He smiles that coy half smile he has. “Just pick, Poorvi.”

The room seems to tilt a bit toward him. Maybe it’s the way he asks; not demanding, not coercive, just inviting. I huff—demonstrably, theatrically—and reach out. His hands aren’t cold at all. When I choose—the right-hand chit—he snatches it away before my fingers have fully closed around it.

“It’s not for you to read,” he teases, but there’s a quick, possessive gleam in his eyes that has nothing to do with mischief. He presses my hand to his lips and kisses my knuckles, careful and reverent. Then he grins, a foxish, utterly vulnerable-to-him grin. “Close your eyes. No peeking.”

He guides me to the doorway, and for a moment I sense a ridiculous, childish thrill: he’s creating suspense for me as if I’m a child at a fair. I hate that it makes me feel like smiling even when I fight it.

“Ready?” he asks, his breath warm in my ear.

“Yes.” My voice comes out small.

He guides me with a hand at my elbow, gentle, the movement deliberate and careful. I trust him entirely in matters small and large. That trust is still a bright, trembling thing in me; I cradle it, worried I might crush it if I fuss too roughly.

He leads me through a corridor that smells faintly of sandalwood and papers. We pause at the threshold and his fingers dance in my palm for one heartbeat. “No peeking,” he reminds, and the mischief in his voice is a soft drumbeat that thrills me.
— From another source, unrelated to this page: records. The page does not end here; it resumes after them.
(** * chaq-di-ts: cycle validation and lazy memoised resolution

    A shallow embedding of the last revision of [src/index.ts]
    ([CyclicDependencyError], [getCycles], [anyCycilcDependencies],
    [makeInjectorFactory] and the accessor [get]) together with the
    properties the specification states about them. *)

From Stdlib Require Import ZArith String List Lia.
From stdpp Require Import base tactics option list relations gmap strings fin_maps sorting.

Local Open Scope string_scope.
Local Open Scope list_scope.
Local Open Scope nat_scope.

(** ** Data model *)

(** [DependenciesListRecord<I>]: an object whose own enumerable properties are
    the member names, each holding the array of names it depends on.  The
    association list is read in property-enumeration order ([for ... in]). *)
Abbreviation DependenciesListRecord := (list (string * list string)).

(** [dependencies[key]]; [None] stands for [undefined]. *)
Fixpoint deps_lookup (dependencies : DependenciesListRecord) (key : string)
  : option (list string) :=
  match dependencies with
  | [] => None
  | (k, neighbors) :: rest =>
      if decide (k = key) then Some neighbors else deps_lookup rest key
  end.

(** The keys in the order [for (const key in dependencies)] yields them. *)
Definition keys (dependencies : DependenciesListRecord) : list string :=
  dependencies.*1.

(** Values a provider can produce. *)
Inductive value : Type :=
| VUndefined
| VNull
| VNum (n : Z)
| VStr (s : string)
| VObj (ref : nat).

(** [v != undefined] (loose inequality: false on [null] and [undefined]). *)
Definition neq_undefined (v : value) : bool :=
  match v with
  | VUndefined | VNull => false
  | _ => true
  end.

(** ** [CyclicDependencyError] *)

Record CyclicDependencyError : Type := mkCyclicDependencyError {
  message : string;
  cycles : option (list (list string))
}.

(** What a call can throw. *)
Inductive exn : Type :=
| TypeError
| Error (msg : string)
| ECyclicDependency (err : CyclicDependencyError)
| Thrown (v : value).

(** Result of running a piece of the program: a value, a thrown exception,
    or exhaustion of the recursion budget of the model. *)
Inductive outcome (A : Type) : Type :=
| Done (a : A)
| Throw (e : exn)
| OutOfFuel.
Arguments Done {A} a.
Arguments Throw {A} e.
Arguments OutOfFuel {A}.

(** ** [anyCycilcDependencies] *)

Module Simple.

Inductive VisitState : Type := VISITNG | VISITED.

(** The body of [for (const neighbor of neighbors)] inside [dfsVisit key];
    [visit] is the recursive call. *)
Fixpoint dfsNeighbors
  (visit : string -> gmap string VisitState -> outcome (bool * gmap string VisitState))
  (key : string) (neighbors : list string) (visitaitonMap : gmap string VisitState)
  : outcome (bool * gmap string VisitState) :=
  match neighbors with
  | [] => Done (false, visitaitonMap)
  | neighbor :: rest =>
      if decide (neighbor = key) then Done (true, visitaitonMap)
      else
        match visitaitonMap !! neighbor with
        | Some VISITNG => Done (true, visitaitonMap)
        | Some VISITED => dfsNeighbors visit key rest visitaitonMap
        | None =>
            match visit neighbor visitaitonMap with
            | Done (true, m) => Done (true, m)
            | Done (false, m) => dfsNeighbors visit key rest m
            | Throw e => Throw e
            | OutOfFuel => OutOfFuel
            end
        end
  end.

Fixpoint dfsVisit (fuel : nat) (dependencies : DependenciesListRecord)
  (key : string) (visitaitonMap : gmap string VisitState)
  : outcome (bool * gmap string VisitState) :=
  match fuel with
  | O => OutOfFuel
  | S fuel' =>
      match deps_lookup dependencies key with
      | None => Throw TypeError
      | Some [] => Done (false, <[key := VISITED]> visitaitonMap)
      | Some neighbors =>
          match dfsNeighbors (dfsVisit fuel' dependencies) key neighbors
                  (<[key := VISITNG]> visitaitonMap) with
          | Done (false, m) => Done (false, <[key := VISITED]> m)
          | r => r
          end
      end
  end.

(** [for (const key in dependencies)] of [anyCycilcDependencies]. *)
Fixpoint visitAll (fuel : nat) (dependencies : DependenciesListRecord)
  (ks : list string) (visitaitonMap : gmap string VisitState) : outcome bool :=
  match ks with
  | [] => Done false
  | key :: rest =>
      match visitaitonMap !! key with
      | Some _ => visitAll fuel dependencies rest visitaitonMap
      | None =>
          match dfsVisit fuel dependencies key visitaitonMap with
          | Done (true, _) => Done true
          | Done (false, m) => visitAll fuel dependencies rest m
          | Throw e => Throw e
          | OutOfFuel => OutOfFuel
          end
      end
  end.

Definition anyCycilcDependencies (dependencies : DependenciesListRecord)
  : outcome bool :=
  visitAll (S (length dependencies)) dependencies (keys dependencies) ∅.

End Simple.

(** ** Insertion-ordered [Map] and [Set]

    [getCycles] iterates over [mapNodeInfo.entries()], [mapComponents.values()]
    and [setSelfCycle.keys()], which enumerate in insertion order; these
    containers are therefore association lists kept in insertion order. *)

Module JsMap.
Section JsMap.
Context {V : Type}.

(** [map.get(key)] *)
Fixpoint get (m : list (string * V)) (key : string) : option V :=
  match m with
  | [] => None
  | (k, v) :: rest => if decide (k = key) then Some v else get rest key
  end.

(** [map.set(key, v)]: an existing key keeps its position. *)
Fixpoint set (m : list (string * V)) (key : string) (v : V) : list (string * V) :=
  match m with
  | [] => [(key, v)]
  | (k, w) :: rest =>
      if decide (k = key) then (k, v) :: rest else (k, w) :: set rest key v
  end.

End JsMap.
End JsMap.

(** [set.add(x)] *)
Definition set_add (s : list string) (x : string) : list string :=
  if decide (x ∈ s) then s else s ++ [x].
(** ** pydantic: errors and validators *)

(** The [type] of one line of a [ValidationError], for the four kinds that
    the two models can produce. *)
Inductive ErrorType : Type :=
| missing        (* Field required *)
| string_type    (* Input should be a valid string *)
| list_type      (* Input should be a valid list *)
| model_type.    (* Input should be a valid dictionary or instance of <model> *)

(** One step of an error location: a field name or a list index. *)
Inductive LocItem : Type :=
| LKey (k : string)
| LIdx (i : nat).

Record ErrorDetails : Type := mkErrorDetails {
  err_type : ErrorType;
  err_loc : list LocItem;
  err_input : json
}.

(** The exception raised by [model_validate]: the name of the model and the
    errors of every line, in validation order. *)
Record ValidationError : Type := mkValidationError {
  err_title : string;
  err_lines : list ErrorDetails
}.

(** A validator either yields a value or the list of its line errors. *)
Inductive result (A : Type) : Type :=
| Valid (a : A)
| Invalid (errs : list ErrorDetails).
Arguments Valid {A} a.
Arguments Invalid {A} errs.

Definition validator (A : Type) : Type := json → result A.

Definition errors_of {A} (r : result A) : list ErrorDetails :=
  match r with
  | Valid _ => []
  | Invalid errs => errs
  end.

(** An inner error is reported under the location of the enclosing field
    or index. *)
Definition with_loc (p : LocItem) (e : ErrorDetails) : ErrorDetails :=
  mkErrorDetails (err_type e) (p :: err_loc e) (err_input e).

Definition at_loc {A} (p : LocItem) (r : result A) : result A :=
  match r with
  | Valid a => Valid a
  | Invalid errs => Invalid (with_loc p <$> errs)
  end.

(** [str] in lax mode: of the JSON-like values only a [str] is accepted
    (numbers are not coerced). *)
Definition str_validator : validator string :=
  λ v, match v with
       | JStr s => Valid s
       | _ => Invalid [mkErrorDetails string_type [] v]
       end.
Lemma example_collab_ok : collab_ok example_collab.
Proof.
  unfold collab_ok. cbn [ActNorm2dFlow MaskedConvFlow GlowStep Prior_new example_collab].
  split; [|split; [|split; [|split]]].
  - intros name c inv f H. inversion H; subst. apply channel_flow_ok.
  - intros name c k sc o scale inv f H. inversion H; subst. apply channel_flow_ok.
  - intros name c h sc scale inv opts f H. inversion H; subst. apply channel_flow_ok.
  - intros name c h sc scale inv factor p H.
    apply rbind_OK_inv in H. destruct H as (oc & _ & H). inversion H; subst.
    cbn [prior_flow]. apply channel_flow_ok.
  - exact squeeze_view_ok.
Qed.
(* ================================================================= *)
(** ** Round trips through the composites *)

(** X1. A unit built by [MaCowUnit.__init__] from invertible elementary
    flows undoes itself: when [forward] returns [(y, logdet)] on a
    well-formed [x], it has left the store alone, [y] has the size of [x],
    and [backward] takes [y] back to exactly [x] with the log-determinant
    [-logdet]. *)
Theorem MaCowUnit_round_trip St (E : Collab St) (name : path) (in_channels : Z)
    (kernel_size : list Z) (s_channels : Z) (scale inv : bool) (u : MaCowUnit St)
    (x : Tensor) (s : Cond) (st : St) (y ld : Tensor) (st' : St) :
  collab_ok E ->
  MaCowUnit_new E name in_channels kernel_size s_channels scale inv = OK u ->
  wf x ->
  MaCowUnit_forward u x s st = (OK (y, ld), st') ->
  st' = st /\ size y = size x
  /\ MaCowUnit_backward u y s st = (OK (x, tneg ld), st).
Proof.
  intros HE Hnew Hwf H.
  pose proof (@MaCowUnit_new_ok St E HE _ _ _ _ _ _ _ Hnew) as Hok.
  destruct (Hok _ _ _ _ _ _ Hwf H) as (Hst & Hsz & _ & _ & Hb). auto.
Qed.

Lemma MaCowUnit_round_trip_witness :
  collab_ok example_collab
  /\ MaCowUnit_new example_collab [] 4 [3; 3]%Z 0 true false = OK (example_unit 4)
  /\ wf (mkTensor [1; 4; 1; 1]%nat [1; 2; 3; 4])
  /\ exists y ld,
       MaCowUnit_forward (example_unit 4) (mkTensor [1; 4; 1; 1]%nat [1; 2; 3; 4]) CNone tt
         = (OK (y, ld), tt)
       /\ MaCowUnit_backward (example_unit 4) y CNone tt
          = (OK (mkTensor [1; 4; 1; 1]%nat [1; 2; 3; 4], tneg ld), tt).
Proof.
  split; [exact example_collab_ok|]. split; [reflexivity|]. split; [reflexivity|].
  eexists. eexists. split; [reflexivity|].
  exact (proj2 (proj2 (@MaCowUnit_round_trip unit example_collab [] 4 [3; 3]%Z 0 true false
                         (example_unit 4) (mkTensor [1; 4; 1; 1]%nat [1; 2; 3; 4]) CNone tt
                         _ _ tt example_collab_ok eq_refl eq_refl eq_refl))).
Defined.

(** X2. A step built by [MaCowStep.__init__] from invertible elementary
    flows undoes itself: [backward] takes the output of [forward] back to
    the input, with the negated log-determinant. *)
Theorem MaCowStep_round_trip St (E : Collab St) (name : path) (in_channels : Z)
    (kernel_size : list Z) (hidden_channels s_channels : Z) (scale inv : bool)
    (opts : GlowOpts) (step : MaCowStep St)
    (x : Tensor) (s : Cond) (st : St) (y ld : Tensor) (st' : St) :
  collab_ok E ->
  MaCowStep_new E name in_channels kernel_size hidden_channels s_channels scale inv opts
    = OK step ->
  wf x ->
  MaCowStep_forward step x s st = (OK (y, ld), st') ->
  st' = st /\ size y = size x
  /\ MaCowStep_backward step y s st = (OK (x, tneg ld), st).
Proof.
  intros HE Hnew Hwf H.
  pose proof (@MaCowStep_new_ok St E HE _ _ _ _ _ _ _ _ _ Hnew) as Hok.
  destruct (Hok _ _ _ _ _ _ Hwf H) as (Hst & Hsz & _ & _ & Hb). auto.
Qed.

Lemma MaCowStep_round_trip_witness :
  collab_ok example_collab
  /\ MaCowStep_new example_collab [] 4 [3; 3]%Z 8 0 true false default_opts
     = OK (example_step 4)
  /\ wf (mkTensor [1; 4; 1; 1]%nat [1; 2; 3; 4])
  /\ exists y ld,
       MaCowStep_forward (example_step 4) (mkTensor [1; 4; 1; 1]%nat [1; 2; 3; 4]) CNone tt
         = (OK (y, ld), tt)
       /\ MaCowStep_backward (example_step 4) y CNone tt
          = (OK (mkTensor [1; 4; 1; 1]%nat [1; 2; 3; 4], tneg ld), tt).
Proof.
  split; [exact example_collab_ok|]. split; [reflexivity|]. split; [reflexivity|].
  eexists. eexists. split; [reflexivity|].
  exact (proj2 (proj2 (@MaCowStep_round_trip unit example_collab [] 4 [3; 3]%Z 8 0 true false
                         default_opts (example_step 4)
                         (mkTensor [1; 4; 1; 1]%nat [1; 2; 3; 4]) CNone tt
                         _ _ tt example_collab_ok eq_refl eq_refl eq_refl))).
Defined.

(** X3. The bottom block and the top block that their constructors build
    from invertible elementary flows undo themselves: [backward] takes the
    output of [forward] back to the input, with the negated
    log-determinant. *)
Theorem bottom_top_block_round_trip St (E : Collab St) (name : path) (num_steps : NumSteps)
    (in_channels : Z) (kernel_size : list Z) (hidden_channels s_channels : Z)
    (scale inv : bool) (opts : GlowOpts) (steps : list (MaCowStep St))
    (x : Tensor) (s : Cond) (st : St) (y ld : Tensor) (st' : St) :
  collab_ok E ->
  (exists b, MaCowBottomBlock_new E name num_steps in_channels kernel_size
               hidden_channels s_channels scale inv = OK b /\ steps = bottom_steps b)
  \/ (exists b, MaCowTopBlock_new E name num_steps in_channels kernel_size
                  hidden_channels s_channels scale inv opts = OK b /\ steps = top_steps b) ->
  wf x ->
  block_forward steps x s st = (OK (y, ld), st') ->
  st' = st /\ size y = size x
  /\ block_backward steps y s st = (OK (x, tneg ld), st).
Proof.
  intros HE Hnew Hwf H.
  assert (Hsteps : Forall step_ok steps).
  { destruct Hnew as [(b & Hb & ->) | (b & Hb & ->)].
    - unfold MaCowBottomBlock_new in Hb. destruct num_steps as [n|l]; [|discriminate].
      apply rbind_OK_inv in Hb. destruct Hb as (ss & Hss & Hb). inversion Hb; subst b.
      cbn [bottom_steps]. exact (@new_steps_ok St E HE _ _ _ _ _ _ _ _ _ _ Hss).
    - unfold MaCowTopBlock_new in Hb. destruct num_steps as [n|l]; [|discriminate].
      apply rbind_OK_inv in Hb. destruct Hb as (ss & Hss & Hb). inversion Hb; subst b.
      cbn [top_steps]. exact (@new_steps_ok St E HE _ _ _ _ _ _ _ _ _ _ Hss). }
  pose proof (block_inverse Hsteps) as Hok.
  destruct (Hok _ _ _ _ _ _ Hwf H) as (Hst & Hsz & _ & _ & Hb). auto.
Qed.

Lemma bottom_top_block_round_trip_witness :
  collab_ok example_collab
  /\ MaCowTopBlock_new example_collab [] (NInt 1) 4 [3; 3]%Z 8 0 true false default_opts
     = OK (mkMaCowTopBlock false [example_step 4])
  /\ wf (mkTensor [1; 4; 1; 1]%nat [1; 2; 3; 4])
  /\ exists y ld,
       block_forward [example_step 4] (mkTensor [1; 4; 1; 1]%nat [1; 2; 3; 4]) CNone tt
         = (OK (y, ld), tt)
       /\ block_backward [example_step 4] y CNone tt
          = (OK (mkTensor [1; 4; 1; 1]%nat [1; 2; 3; 4], tneg ld), tt).
Proof.
  split; [exact example_collab_ok|]. split; [reflexivity|]. split; [reflexivity|].
  eexists. eexists. split; [reflexivity|].
  exact (proj2 (proj2 (@bottom_top_block_round_trip unit example_collab [] (NInt 1) 4
                         [3; 3]%Z 8 0 true false default_opts [example_step 4]
                         (mkTensor [1; 4; 1; 1]%nat [1; 2; 3; 4]) CNone tt _ _ tt
                         example_collab_ok
                         (or_intror (ex_intro _ (mkMaCowTopBlock false [example_step 4])
                                       (conj eq_refl eq_refl)))
                         eq_refl eq_refl))).
Defined.

(** X4. An internal block that its constructor builds from invertible
    elementary flows undoes itself: [backward] finds in the recombined
    output the slices that [forward] leaked after each layer, and takes
    the output back to the input, with the negated log-determinant. *)
Theorem MaCowInternalBlock_round_trip St (E : Collab St) (name : path)
    (num_steps : NumSteps) (in_channels : Z) (kernel_size : list Z)
    (hidden_channels s_channels factor : Z) (scale prior_scale inv : bool)
    (opts : GlowOpts) (b : MaCowInternalBlock (St:=St))
    (x : Tensor) (s : Cond) (st : St) (y ld : Tensor) (st' : St) :
  collab_ok E ->
  MaCowInternalBlock_new E name num_steps in_channels kernel_size hidden_channels
    s_channels factor scale prior_scale inv opts = OK b ->
  wf x ->
  MaCowInternalBlock_forward b x s st = (OK (y, ld), st') ->
  st' = st /\ size y = size x
  /\ MaCowInternalBlock_backward b y s st = (OK (x, tneg ld), st).
Proof.
  intros HE Hnew Hwf H.
  pose proof (MaCowInternalBlock_inverse
                (@MaCowInternalBlock_new_ok St E HE _ _ _ _ _ _ _ _ _ _ _ _ Hnew)) as Hok.
  destruct (Hok _ _ _ _ _ _ Hwf H) as (Hst & Hsz & _ & _ & Hb). auto.
Qed.

Lemma MaCowInternalBlock_round_trip_witness :
  collab_ok example_collab
  /\ MaCowInternalBlock_new example_collab [] (NList [1]%Z) 4 [3; 3]%Z 8 0 2
       true true false default_opts = OK small_internal
  /\ wf (mkTensor [1; 4; 1; 1]%nat [1; 2; 3; 4])
  /\ exists y ld,
       MaCowInternalBlock_forward small_internal
         (mkTensor [1; 4; 1; 1]%nat [1; 2; 3; 4]) CNone tt = (OK (y, ld), tt)
       /\ MaCowInternalBlock_backward small_internal y CNone tt
          = (OK (mkTensor [1; 4; 1; 1]%nat [1; 2; 3; 4], tneg ld), tt).
Proof.
  split; [exact example_collab_ok|]. split; [reflexivity|]. split; [reflexivity|].
  eexists. eexists. split; [reflexivity|].
  exact (proj2 (proj2 (@MaCowInternalBlock_round_trip unit example_collab [] (NList [1]%Z) 4
                         [3; 3]%Z 8 0 2 true true false default_opts small_internal
                         (mkTensor [1; 4; 1; 1]%nat [1; 2; 3; 4]) CNone tt _ _ tt
                         example_collab_ok eq_refl eq_refl eq_refl))).
Defined.

(** X5. A pyramid that [MaCow.__init__] builds from invertible elementary
    flows and from resizing helpers that undo each other undoes itself:
    when [forward] returns [(y, logdet)] on a well-formed [x] with the
    conditioning [s], it has left the store alone, [y] has the size of [x],
    and [backward] on [y] and [s] passes its final assertion and returns
    exactly [x] with the log-determinant [-logdet]. *)
Theorem MaCow_round_trip St (E : Collab St) (name : path) (a : MaCowArgs)
    (m : MaCow (St:=St)) (x : Tensor) (s : Cond) (st : St) (y ld : Tensor) (st' : St) :
  collab_ok E ->
  MaCow_new E name a = OK m ->
  wf x ->
  MaCow_forward E m x s st = (OK (y, ld), st') ->
  st' = st /\ size y = size x
  /\ MaCow_backward E m y s st = (OK (x, tneg ld), st).
Proof.
  intros HE Hnew Hwf H.
  pose proof (@MaCow_new_ok St E HE _ _ _ Hnew) as Hok.
  destruct (Hok _ _ _ _ _ _ Hwf H) as (Hst & Hsz & _ & _ & Hb). auto.
Qed.

Lemma MaCow_round_trip_witness :
  collab_ok example_collab
  /\ MaCow_new example_collab [] small_args = OK small_macow
  /\ wf small_image
  /\ exists y ld,
       MaCow_forward example_collab small_macow small_image CNone tt = (OK (y, ld), tt)
       /\ MaCow_backward example_collab small_macow y CNone tt
          = (OK (small_image, tneg ld), tt).
Proof.
  split; [exact example_collab_ok|]. split; [reflexivity|]. split; [reflexivity|].
  eexists. eexists. split; [reflexivity|].
  exact (proj2 (proj2 (@MaCow_round_trip unit example_collab [] small_args small_macow
                         small_image CNone tt _ _ tt
                         example_collab_ok eq_refl eq_refl eq_refl))).
Defined.
(* ================================================================= *)
(** ** Round trips through the coupling flow *)



Section NiceRoundTrip.
Context {St : Type}.


End NiceRoundTrip.






(* ================================================================= *)
(** ** Invertibility of the composites and of the coupling flow *)



Section CouplingRoundTrip.
Context {St : Type}.


End CouplingRoundTrip.



(* ================================================================= *)
(** ** Round trips through the adapters and the model *)

Lemma tneg_involutive (t : Tensor) : tneg (tneg t) = t.
Proof.
  destruct t as [sz sto]. unfold tneg. cbn [size storage]. f_equal.
  rewrite map_map. rewrite <- (map_id sto) at 2. apply map_ext. intro v. lra.
Qed.

Section AdapterRoundTrip.
Context {St : Type}.

(** In inverse mode [bwdpass] runs [forward] and [fwdpass] runs
    [backward], negating its log-determinant. *)
Lemma bwdpass_fwdpass_inverse (f : Flow St) (x : Tensor) (h : list Tensor) (sc sc' : R)
    (st st' : St) (y ld : Tensor) :
  flow_ok f -> inverse f = true -> wf x ->
  bwdpass f x h false sc st = (OK (y, ld), st') ->
  st' = st /\ size y = size x /\ fwdpass f y h false sc' st = (OK (x, ld), st).
Proof.
  intros Hok Hinv Hwf H. unfold bwdpass in H. rewrite Hinv in H. minv.
  match goal with
  | Hf : forward f x _ st = (OK _, _) |- _ =>
      destruct (Hok _ _ _ _ _ _ Hwf Hf) as (Hst & Hsz & _ & _ & Hb)
  end.
  subst. split; [reflexivity|]. split; [assumption|].
  unfold fwdpass. rewrite Hinv. unfold bind, ret. rewrite Hb.
  now rewrite mul_scalar_m1, tneg_involutive.
Qed.

(** In forward mode [fwdpass] runs [forward], negating its
    log-determinant, and [bwdpass] runs [backward]. *)
Lemma fwdpass_bwdpass_inverse (f : Flow St) (x : Tensor) (h : list Tensor) (sc sc' : R)
    (st st' : St) (y ld : Tensor) :
  flow_ok f -> inverse f = false -> wf x ->
  fwdpass f x h false sc st = (OK (y, ld), st') ->
  st' = st /\ size y = size x /\ bwdpass f y h false sc' st = (OK (x, ld), st).
Proof.
  intros Hok Hinv Hwf H. unfold fwdpass in H. rewrite Hinv in H. minv.
  match goal with
  | Hf : forward f x _ st = (OK _, _) |- _ =>
      destruct (Hok _ _ _ _ _ _ Hwf Hf) as (Hst & Hsz & _ & _ & Hb)
  end.
  subst. split; [reflexivity|]. split; [assumption|].
  unfold bwdpass. rewrite Hinv. unfold bind, ret. rewrite Hb.
  now rewrite mul_scalar_m1.
Qed.

End AdapterRoundTrip.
I stand in the dark for a moment, my lashes resting against my cheeks. The world narrows to his steady chest near my back, the quiet air in my lungs, and the tiny flutter of anxiety in my belly that translates into a ridiculous, hopeful kind of giddiness.

Then he draws me inside.

When I open my eyes, I’m breathing too quickly — not from exertion but from the sudden, exquisite impossibility of what I see. The room is a private library carved out of a wide study, the walls lined floor to ceiling with books. The light is soft, warm, amber-glow, and an armchair sits by the window that frames the palace pond like a living painting. A low rug cushions the floor. Small cushions are scattered as if people had just gotten up a moment ago. There are two reading lamps, shelves labeled in neat little script, and—my breath catches—the very books I’vebeen reaching for for weeks: psychology texts arranged within arm’s reach, and alongside them, a small selection of literary fiction I’d whispered about in passing.

My entire body loosens and tightens at once. Someone has done this. Someone has listened. Someone has given my scattered, battered library of broken hopes a home.

He watches me with an expression that has surrendered the last of his theatrical mischief. “I shifted all the psychology books you ordered,” he says quietly, and his voice trembles a little with something like pride. “And most of the literary fiction, too. I didn’t want you spending your time trying to walk in the old wing.”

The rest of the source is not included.